Since the project was created from scratch the only requirement is of “xml” package containing “xml.etree.ElementTree” to read the data.
I have divided the project code files into 3 separate class. SearchEngine, Data_Handler and TFIDF_custom_class. All the classes and functions are completely modular and has detailed documentation on each and every function for how to use that function, what arguments it takes, their data types and what data to they return. Comments are also added inside the functions to explain the working of the code and the approach that i have taken. Since I have created the tfidf class separately so it can be used with any data as long as its structure is what is expected by the class (and that structure is also explained in the code). I have also added the clear step by step instructions on how to use the tfidf class, its written at the start of the class.

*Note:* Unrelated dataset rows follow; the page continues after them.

Lemma decode_encode d : doc_ok d = true → decode_doc (encode_doc d) = Ok d.
Proof.
  intros Hd. unfold decode_doc. rewrite (encode_doc_render 0 d). set (br := λ _ : nat, "").
  assert (String.length (render br "" 0 d) ≤ 2 * String.length (render br "" 0 d) + 2) as Hl by lia.
  pose proof (parse_render br "" (λ _, eq_refl) eq_refl d Hd 0 _ "" "" eq_refl eq_refl Hl) as Hp.
  rewrite str_app_nil_r, str_app_nil_l in Hp. by rewrite Hp.
Qed.

Lemma doc_ok_numbers d : doc_ok d = true → numbers_valid d = true.
Proof.
  induction d as [| | | |l IH|l IH] using doc_ind; try done; simpl.
  - rewrite !forallb_forall. rewrite Forall_forall in IH. intros Hl x Hx. apply IH; [|by apply Hl].
    by apply list_elem_of_In.
  - rewrite !forallb_forall. rewrite Forall_forall in IH. intros Hl x Hx.
    apply IH; [by apply list_elem_of_In|]. by apply Hl in Hx as [_ ?]%andb_true_iff.
Qed.

(** ** Maps *)

Lemma foldl_insert {A B} (g : B → A) (acc : gmap string A) (l : list (string * B)) :
  NoDup l.*1 →
  foldl (λ m '(k, v), <[k := g v]> m) acc l = list_to_map (prod_map id g <$> l) ∪ acc.
Proof.
  revert acc. induction l as [|[k v] l IH]; intros acc Hnd; [simpl; by rewrite (left_id_L ∅ (∪))|].
  rewrite fmap_cons in Hnd. apply NoDup_cons in Hnd as [Hk Hnd]. simpl. rewrite IH by done.
  rewrite <-insert_union_l, insert_union_r; [done|].
  apply not_elem_of_list_to_map_1. intros Hin. apply Hk. rewrite <-list_fmap_compose in Hin.
  by erewrite list_fmap_ext in Hin; [|by intros ? []].
Qed.

(** The members a map is encoded as, in some order. *)
Lemma map_members {A B} (f : A → B) (m : gmap string A) :
  map_fold (λ k x l, (k, f x) :: l) [] m = prod_map id f <$> map_to_list m.
Proof.
  rewrite map_fold_foldr. induction (map_to_list m) as [|[k x] l IH]; [done|]. simpl. by rewrite IH.
Qed.

Lemma members_NoDup {A B} (f : A → B) (m : gmap string A) :
  NoDup (merge_sort key_le (map_fold (λ k x l, (k, f x) :: l) [] m)).*1.
Proof.
  rewrite (merge_sort_Permutation key_le), map_members, <-list_fmap_compose.
  erewrite list_fmap_ext; [apply NoDup_fst_map_to_list|]. by intros ? [].
Qed.

Lemma fold_members {A B} (f : A → B) (g : B → A) (m : gmap string A) :
  (∀ k x, m !! k = Some x → g (f x) = x) →
  foldl (λ m '(k, v), <[k := g v]> m) ∅ (merge_sort key_le (map_fold (λ k x l, (k, f x) :: l) [] m)) = m.
Proof.
  intros Hgf. rewrite foldl_insert by apply members_NoDup. rewrite (right_id_L ∅ (∪)).
  rewrite <-(list_to_map_to_list m) at 2. apply list_to_map_proper.
  - rewrite <-list_fmap_compose. erewrite list_fmap_ext; [apply members_NoDup|]. by intros ? [].
  - rewrite (merge_sort_Permutation key_le), map_members, <-list_fmap_compose.
    rewrite <-(list_fmap_id (map_to_list m)) at 2. erewrite Forall_fmap_ext_1; [done|].
    apply Forall_forall. intros [k x] Hk. apply elem_of_map_to_list in Hk. simpl. by rewrite (Hgf k).
Qed.

(** A generic value is read back as it was. *)
Lemma any_of_doc_of_any v : any_of_doc (doc_of_any v) = v.
Proof.
  induction v as [| | | |l IH|m IH] using any_ind; try done; simpl.
  - f_equal. induction l as [|x l IHl]; [done|]. simpl. f_equal; [apply IH; left|].
    apply IHl. intros y Hy. apply IH. by right.
  - f_equal. apply (fold_members doc_of_any any_of_doc m). intros k x Hk. by eapply IH.
Qed.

SearchEngine class is the main class which starts the program Data_Handler class handles the data for example reading the data, processing the data and query, saving or loading the the tf or idf. TFIDF_custom_class implements the tfidf algorithm from scratch.
python softwareAssignment.py
To run the program you just have to run the softwareAssignment.py and it will the start the program.

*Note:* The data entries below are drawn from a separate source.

(* ===== verification/GoFloat.v ===== *)
(** * float64: conversions, and strconv on decimal text

    A [float64] is the Standard Library's [spec_float] at binary64 precision. *)

From S2P Require Import Prelude GoStrings.
From Stdlib Require Import Floats.SpecFloat.

#[local] Open Scope stdpp_scope.
#[local] Open Scope Z_scope.

Abbreviation float := spec_float.

#[export] Instance float_eq_dec : EqDecision float.
Proof. solve_decision. Defined.

Definition prec : Z := 53.
Definition emax : Z := 1024.

Definition float_of_Z (z : Z) : float := binary_normalize prec emax z 0 false.
Definition fmul (x y : float) : float := SFmul prec emax x y.
Definition fdiv (x y : float) : float := SFdiv prec emax x y.
Definition fadd (x y : float) : float := SFadd prec emax x y.

Definition is_nan (x : float) : bool := match x with S754_nan => true | _ => false end.
Definition is_inf (x : float) : bool := match x with S754_infinity _ => true | _ => false end.
Definition is_zero (x : float) : bool := match x with S754_zero _ => true | _ => false end.

(** The integer part of a finite float. *)
Definition truncate (x : float) : option Z :=
  match x with
  | S754_zero _ => Some 0
  | S754_finite s m e =>
      let z := if decide (0 ≤ e) then Z.pos m * 2 ^ e else Z.pos m / 2 ^ (- e) in
      Some (if s then - z else z)
  | _ => None
  end.

(** [int64(x)]: outside the range of an [int64] the result is the
    implementation's choice. *)
Class GoPlatform := { int64_out_of_range : float → Z }.

Definition float_to_int64 `{GoPlatform} (x : float) : Z :=
  match truncate x with
  | Some z => if decide (in_int64 z) then z else int64_out_of_range x
  | None => int64_out_of_range x
  end.

(** ** strconv.ParseFloat on plain decimal text *)

(** The float nearest to [m * 10^e]. *)
Definition decimal_to_float (s : bool) (m e : Z) : float :=
  if decide (m ≤ 0) then S754_zero s
  else if decide (0 ≤ e) then
    let z := m * 10 ^ e in binary_normalize prec emax (if s then - z else z) 0 s
  else
    let '(q, e', l) := SFdiv_core_binary prec emax m 0 (10 ^ (- e)) 0 in
    binary_round_aux prec emax s q e' l.

(** The digits that start [s], and the rest. *)
Fixpoint take_digits (s : string) : string * string :=
  match s with
  | String a r =>
      match char_digit a with
      | Some _ => let '(ds, rest) := take_digits r in (String a ds, rest)
      | None => ("", s)
      end
  | EmptyString => ("", "")
  end.

Definition take_sign (s : string) : bool * string :=
  match s with
  | String a r => if decide (a = "-"%char) then (true, r)
                  else if decide (a = "+"%char) then (false, r) else (false, s)
  | EmptyString => (false, s)
  end.

(** The value of a digit string, of any length. *)
Definition nat_value (s : string) : Z := default 0 (digits_value 0 s).

(** [^[+-]?(\d+\.\d*|\.\d+|\d+)([eE][+-]?\d+)?$]: sign, the digits before and
    after the point, and the exponent. *)
Definition scan_decimal (s : string) : option (bool * string * string * Z) :=
  let '(sign, s) := take_sign s in
  let '(int, s) := take_digits s in
  let '(frac, s) := match CutPrefix s "." with
                    | Some r => take_digits r
                    | None => ("", s)
                    end in
  if decide (int = "" ∧ frac = "") then None
  else match s with
  | EmptyString => Some (sign, int, frac, 0)
  | String a r =>
      if decide (a = "e"%char ∨ a = "E"%char) then
        let '(esign, r) := take_sign r in
        let '(ds, rest) := take_digits r in
        if decide (ds = "" ∨ rest ≠ "") then None
        else Some (sign, int, frac, if esign then - nat_value ds else nat_value ds)
      else None
  end.

(** [ParseFloat(s, 64)] for text [scan_decimal] accepts; an overflow is an
    error.  Exponents far outside the range are cut off before [10^e] is
    computed. *)
Definition ParseFloat (s : string) : option float :=
  '(sign, int, frac, e) ← scan_decimal s;
  let digits := int +:+ frac in
  let m := nat_value digits in
  let e := e - Z.of_nat (String.length frac) in
  let magnitude := Z.of_nat (String.length digits) + e in
  if decide (m = 0) then Some (S754_zero sign)
  else if decide (magnitude < -330) then Some (S754_zero sign)
  else if decide (311 + Z.of_nat (String.length digits) < magnitude) then None
  else
    let x := decimal_to_float sign m e in
    if is_inf x then None else Some x.

(** ** strconv.FormatFloat(x, 'f', -1, 64) *)

Definition digits_of (z : Z) : string := dig (ndigits 400 z) z.

(** [d * 10^e] in positional notation, without trailing zeros after the
    point. *)
Definition positional (d e : Z) : string :=
  if decide (0 ≤ e) then digits_of (d * 10 ^ e)
  else
    let p := 10 ^ (- e) in
    let frac := TrimRightByte "0" (dig (Z.to_nat (- e)) (d mod p)) in
    digits_of (d / p) +:+ (if decide (frac = "") then "" else "." +:+ frac).

(** The power of ten above [num/den], searched from [k]. *)
Fixpoint power_above (fuel : nat) (num den k : Z) : Z :=
  match fuel with
  | O => k
  | S f =>
      let below := if decide (0 ≤ k) then bool_decide (num < den * 10 ^ k)
                   else bool_decide (num * 10 ^ (- k) < den) in
      if below then k else power_above f num den (k + 1)
  end.

(** The shortest decimal that reads back as [x]: for each number of digits, the
    two neighbours of [num/den] are tried, the nearer one first. *)
Fixpoint shortest (fuel : nat) (n : Z) (num den k : Z) (x : float) : Z * Z :=
  let e := k - n in
  let a := if decide (0 ≤ e) then num else num * 10 ^ (- e) in
  let b := if decide (0 ≤ e) then den * 10 ^ e else den in
  let lo := a / b in
  let r := a mod b in
  let reads d := bool_decide (decimal_to_float false d e = x) in
  match fuel with
  | O => (lo, e)
  | S f =>
      let first := if decide (2 * r < b ∨ (2 * r = b ∧ Z.even lo = true)) then lo else lo + 1 in
      let second := if decide (first = lo) then lo + 1 else lo in
      if decide (r = 0 ∧ reads lo = true) then (lo, e)
      else if reads first then (first, e)
      else if reads second then (second, e)
      else shortest f (n + 1) num den k x
  end.

Definition FormatFloat (x : float) : string :=
  match x with
  | S754_nan => "NaN"
  | S754_infinity s => if s then "-Inf" else "+Inf"
  | S754_zero s => if s then "-0" else "0"
  | S754_finite s m e =>
      let num := if decide (0 ≤ e) then Z.pos m * 2 ^ e else Z.pos m in
      let den := if decide (0 ≤ e) then 1 else 2 ^ (- e) in
      let start := (Z.log2 (Z.pos m) + e) * 3 / 10 - 2 in
      let k := power_above 700 num den start in
      let '(d, e10) := shortest 17 1 num den k (S754_finite false m e) in
      (if s then "-" else "") +:+ positional d e10
  end.

Example FormatFloat_tenth : FormatFloat (decimal_to_float false 11 (-1)) = "1.1".
Proof. vm_compute. reflexivity. Qed.
Example FormatFloat_million : FormatFloat (float_of_Z 1000000) = "1000000".
Proof. vm_compute. reflexivity. Qed.
Example ParseFloat_third : (FormatFloat <$> ParseFloat "-.25e1") = Some "-2.5".
Proof. vm_compute. reflexivity. Qed.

At the moment default create argument is TRUE. which means index will be created. To change this and load the tf and idf matrices from the file, change the value of the constant CREATE_INDEX in the softwareAssignment.py.

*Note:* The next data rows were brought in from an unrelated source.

(* ===== verification/PgMem.v ===== *)
(** * internal/restore/celenv/pgmem.go: PostgreSQL memory settings *)

From S2P Require Import Prelude GoStrings.

#[local] Open Scope stdpp_scope.
#[local] Open Scope Z_scope.

(** ** Operations *)

(** [pgMemoryUnits]. *)
Definition pgMemoryUnits (unit : string) : option Z :=
  if decide (unit = "") then Some 1
  else if decide (unit = "K") then Some (2 ^ 10)
  else if decide (unit = "M") then Some (2 ^ 20)
  else if decide (unit = "G") then Some (2 ^ 30)
  else if decide (unit = "T") then Some (2 ^ 40)
  else None.

(** The normalized unit, and whether it is known. *)
Definition normalizeUnit (unit : string) : string * bool :=
  let normalized := TrimSuffix (ToUpper unit) "B" in
  (normalized, bool_decide (is_Some (pgMemoryUnits normalized))).

Definition canonicalUnit (normalized : string) : string :=
  if decide (normalized = "") then ""
  else if decide (normalized = "K") then "kB"
  else normalized +:+ "B".

(** RE2's [\s]. *)
Definition re_space (a : ascii) : bool :=
  let n := Ascii.nat_of_ascii a in
  bool_decide (n = 9 ∨ n = 10 ∨ n = 12 ∨ n = 13 ∨ n = 32)%nat.
Fixpoint skip_re_space (s : string) : string :=
  match s with String a r => if re_space a then skip_re_space r else s | EmptyString => "" end.

(** The digits that start [s], and the rest. *)
Fixpoint span_digits (s : string) : string * string :=
  match s with
  | String a r =>
      match char_digit a with
      | Some _ => let '(ds, rest) := span_digits r in (String a ds, rest)
      | None => ("", s)
      end
  | EmptyString => ("", "")
  end.

(** [([kKmMgGtT][bB]?|[bB])?]: the longest unit that starts [s]. *)
Definition is_b (a : ascii) : bool := bool_decide (a = "b"%char ∨ a = "B"%char).
Definition is_scale (a : ascii) : bool :=
  bool_decide (a ∈ ["k"; "K"; "m"; "M"; "g"; "G"; "t"; "T"]%char).
Definition span_unit (s : string) : string * string :=
  match s with
  | String a r =>
      if is_scale a then
        match r with
        | String b r' => if is_b b then (String a (String b ""), r') else (String a "", r)
        | EmptyString => (String a "", r)
        end
      else if is_b a then (String a "", r)
      else ("", s)
  | EmptyString => ("", "")
  end.

(** The submatches of
    [^\s*(-?\d+)\s*([kKmMgGtT][bB]?|[bB])?\s*$]. *)
Definition match_pg_memory (value : string) : option (string * string) :=
  let s := skip_re_space value in
  let '(sign, s) := match CutPrefix s "-" with Some r => ("-", r) | None => ("", s) end in
  let '(digits, s) := span_digits s in
  if decide (digits = "") then None
  else
    let '(unit, s) := span_unit (skip_re_space s) in
    if decide (skip_re_space s = "") then Some (sign +:+ digits, unit) else None.

(** The product wraps around: Go does not check it. *)
Definition ParsePgMemory (value : string) : result Z :=
  match match_pg_memory value with
  | None =>
      Err (Errorf "%q is not a PostgreSQL memory setting; expected a number with an optional kB, MB, GB or TB suffix"
             [AStr value])
  | Some (digits, suffix) =>
      match ParseInt digits with
      | None => Err (Wrapf "%q has an out-of-range amount: %w" [AStr value]
                       (External OtherKind "strconv.ParseInt: value out of range"))
      | Some amount =>
          let '(unit, ok) := normalizeUnit suffix in
          if negb ok then Err (Errorf "%q has an unknown unit %q" [AStr value; AStr suffix])
          else Ok (wrap64 (amount * default 0 (pgMemoryUnits unit)))
      end
  end.

Definition FormatPgMemory (bytes : Z) (unit : string) : result string :=
  let '(normalized, ok) := normalizeUnit unit in
  if negb ok then
    Err (Errorf "unknown PostgreSQL memory unit %q; use B, kB, MB, GB or TB" [AStr unit])
  else
    let amount := Z.quot bytes (default 0 (pgMemoryUnits normalized)) in
    if decide (amount = 0 ∧ bytes ≠ 0) then
      Err (Errorf "%d bytes rounds to 0%s; PostgreSQL would read that as disabling the setting, so choose a smaller unit"
             [AInt bytes; AStr unit])
    else Ok (FormatInt amount +:+ canonicalUnit normalized).

Definition UnitOf (value : string) : string :=
  match match_pg_memory value with
  | None => ""
  | Some (_, suffix) => canonicalUnit (normalizeUnit suffix).1
  end.

(** ** Units *)

Definition known_units : list string := [""; "K"; "M"; "G"; "T"].

Lemma pgMemoryUnits_known u m : pgMemoryUnits u = Some m → u ∈ known_units ∧ 1 ≤ m ≤ 2 ^ 40.
Proof. unfold pgMemoryUnits, known_units. repeat case_decide; intros [= <-]; subst; split; set_solver || lia. Qed.

Lemma known_units_spec u :
  u ∈ known_units →
  ∃ m, pgMemoryUnits u = Some m ∧ 1 ≤ m ≤ 2 ^ 40
    ∧ span_unit (canonicalUnit u) = (canonicalUnit u, "")
    ∧ skip_re_space (canonicalUnit u) = canonicalUnit u
    ∧ normalizeUnit (canonicalUnit u) = (u, true)
    ∧ span_digits (canonicalUnit u) = ("", canonicalUnit u).
Proof.
  assert (Forall (λ u, ∃ m, pgMemoryUnits u = Some m ∧ 1 ≤ m ≤ 2 ^ 40
    ∧ span_unit (canonicalUnit u) = (canonicalUnit u, "")
    ∧ skip_re_space (canonicalUnit u) = canonicalUnit u
    ∧ normalizeUnit (canonicalUnit u) = (u, true)
    ∧ span_digits (canonicalUnit u) = ("", canonicalUnit u)) known_units) as HF.
  { unfold known_units. repeat (apply Forall_cons; split); [..|by apply Forall_nil];
      eexists; (split; [reflexivity|]); split_and!; try reflexivity; lia. }
  rewrite Forall_forall in HF. apply HF.
Qed.

(** ** What formatting writes is read back *)

Lemma span_digits_dig w z t : span_digits t = ("", t) → span_digits (dig w z +:+ t) = (dig w z, t).
Proof.
  intros Ht. assert (∀ s, all_digits s = true → span_digits (s +:+ t) = (s, t)) as Hs.
  { intros s. unfold all_digits. generalize 0 as acc.
    induction s as [|a s IH]; intros acc; [done|]. rewrite str_app_cons.
    cbn [digits_value span_digits]. destruct (char_digit a) as [d|]; [|done]. simpl. intros Hd.
    by rewrite (IH _ Hd). }
  apply Hs. unfold all_digits. by rewrite digits_value_dig.
Qed.

Lemma FormatInt_shape z :
  ∃ w y, (0 < w)%nat ∧ FormatInt z = (if decide (z < 0) then "-" else "") +:+ dig w y.
Proof.
  unfold FormatInt. case_decide; eexists _, _; (split; [apply ndigits_pos|done]).
Qed.

Lemma match_formatted z u :
  u ∈ known_units →
  match_pg_memory (FormatInt z +:+ canonicalUnit u) = Some (FormatInt z, canonicalUnit u).
Proof.
  intros (m & _ & _ & Hunit & Hspace & _ & Hdig)%known_units_spec.
  destruct (FormatInt_shape z) as (w & y & Hw & ->).
  destruct (dig w y) as [|a r] eqn:Hd.
  { pose proof (length_dig w y) as Hl. rewrite Hd in Hl. simpl in Hl. lia. }
  assert (re_space a = false ∧ a ≠ "-"%char) as [Hre Hminus].
  { split; [|by eapply dig_head].
    destruct (re_space a) eqn:Hre; [|done]. exfalso.
    unfold re_space in Hre. apply bool_decide_eq_true in Hre.
    eapply dig_head; [exact Hd|..|reflexivity].
    unfold char_digit. rewrite decide_False; [done|]. lia. }
  unfold match_pg_memory.
  assert (∀ t, skip_re_space (String a t) = String a t) as Hskip.
  { intros t. cbn [skip_re_space]. by rewrite Hre. }
  assert (span_digits (String a r +:+ canonicalUnit u) = (String a r, canonicalUnit u)) as Hsd.
  { rewrite <-Hd. by apply span_digits_dig. }
  case_decide.
  - change (("-" +:+ String a r) +:+ canonicalUnit u) with (String "-" (String a r +:+ canonicalUnit u)).
    change (skip_re_space (String "-" (String a r +:+ canonicalUnit u)))
      with ("-" +:+ (String a r +:+ canonicalUnit u)).
    rewrite CutPrefix_app. cbv zeta iota. rewrite Hsd. rewrite decide_False by done.
    rewrite Hspace, Hunit. done.
  - rewrite str_app_nil_l. cbv zeta. rewrite str_app_cons, Hskip, <-str_app_cons.
    assert (CutPrefix (String a r +:+ canonicalUnit u) "-" = None) as ->.
    { apply CutPrefix_None. intros q Hq. rewrite str_app_cons in Hq. injection Hq as Ha _. congruence. }
    rewrite Hsd. rewrite decide_False by done. rewrite Hspace, Hunit. done.
Qed.

(** A setting that formats reads back as the whole units of the amount, in the
    unit that was asked for: nothing overflows on the way. *)
Theorem FormatPgMemory_roundtrip bytes unit s :
  in_int64 bytes → FormatPgMemory bytes unit = Ok s →
  ∃ normalized m, normalizeUnit unit = (normalized, true) ∧ pgMemoryUnits normalized = Some m
    ∧ ParsePgMemory s = Ok (Z.quot bytes m * m)
    ∧ UnitOf s = canonicalUnit normalized
    ∧ Z.abs (bytes - Z.quot bytes m * m) < m
    ∧ (bytes ≠ 0 → Z.quot bytes m ≠ 0).
Proof.
  intros Hb. unfold FormatPgMemory. destruct (normalizeUnit unit) as [n ok] eqn:Hn.
  destruct ok; [|done]. simpl.
  assert (is_Some (pgMemoryUnits n)) as [m Hm].
  { unfold normalizeUnit in Hn. injection Hn as <- Hk. by apply bool_decide_eq_true in Hk. }
  rewrite Hm. simpl. case_decide as Hz; [done|]. intros [= <-].
  destruct (pgMemoryUnits_known n m Hm) as [Hu Hm1].
  pose proof (known_units_spec n Hu) as (m' & Hm' & _ & _ & _ & Hnn & _).
  pose proof (Z.quot_rem bytes m ltac:(lia)) as Hqr.
  pose proof (Z.rem_bound_abs bytes m ltac:(lia)) as Hrem.
  assert (in_int64 (Z.quot bytes m * m) ∧ in_int64 (Z.quot bytes m)) as [Hq1 Hq2].
  { unfold in_int64, min_int64, max_int64 in *.
    destruct (Z.le_gt_cases 0 bytes).
    - pose proof (Z.rem_bound_pos bytes m). pose proof (Z.quot_pos bytes m). nia.
    - pose proof (Z.rem_bound_pos_neg bytes m ltac:(lia) ltac:(lia)).
      pose proof (Z.quot_opp_l bytes m ltac:(lia)). pose proof (Z.quot_pos (- bytes) m ltac:(lia) ltac:(lia)). nia. }
  exists n, m. split_and!; [done|done| | |lia|].
  - unfold ParsePgMemory. rewrite match_formatted by done.
    rewrite ParseInt_FormatInt by done. rewrite Hnn. simpl. rewrite Hm. simpl. by rewrite wrap64_id.
  - unfold UnitOf. rewrite match_formatted by done. by rewrite Hnn.
  - intros Hne Hq. apply Hz. by split.
Qed.

(** Reading a setting multiplies without a check: eight exbibytes are read as a
    negative amount. *)
Theorem ParsePgMemory_overflow : ParsePgMemory "8388608TB" = Ok (- 2 ^ 63).
Proof. vm_compute. reflexivity. Qed.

There are other constants also which might have to be tweaked if you want to run the program on your machine. All the constants are mentioned at the top of softwareAssignment.py file (above the class).
You have to change only these constants if you want to run the program on your machine, nothing else.
Note: you will have to also change atleast the BASE_DIR constant if you want to the program on your machine.
Please dont copy assignments or cheat at all. That is not the purpose of this repo. You will get me and yourself both into trouble.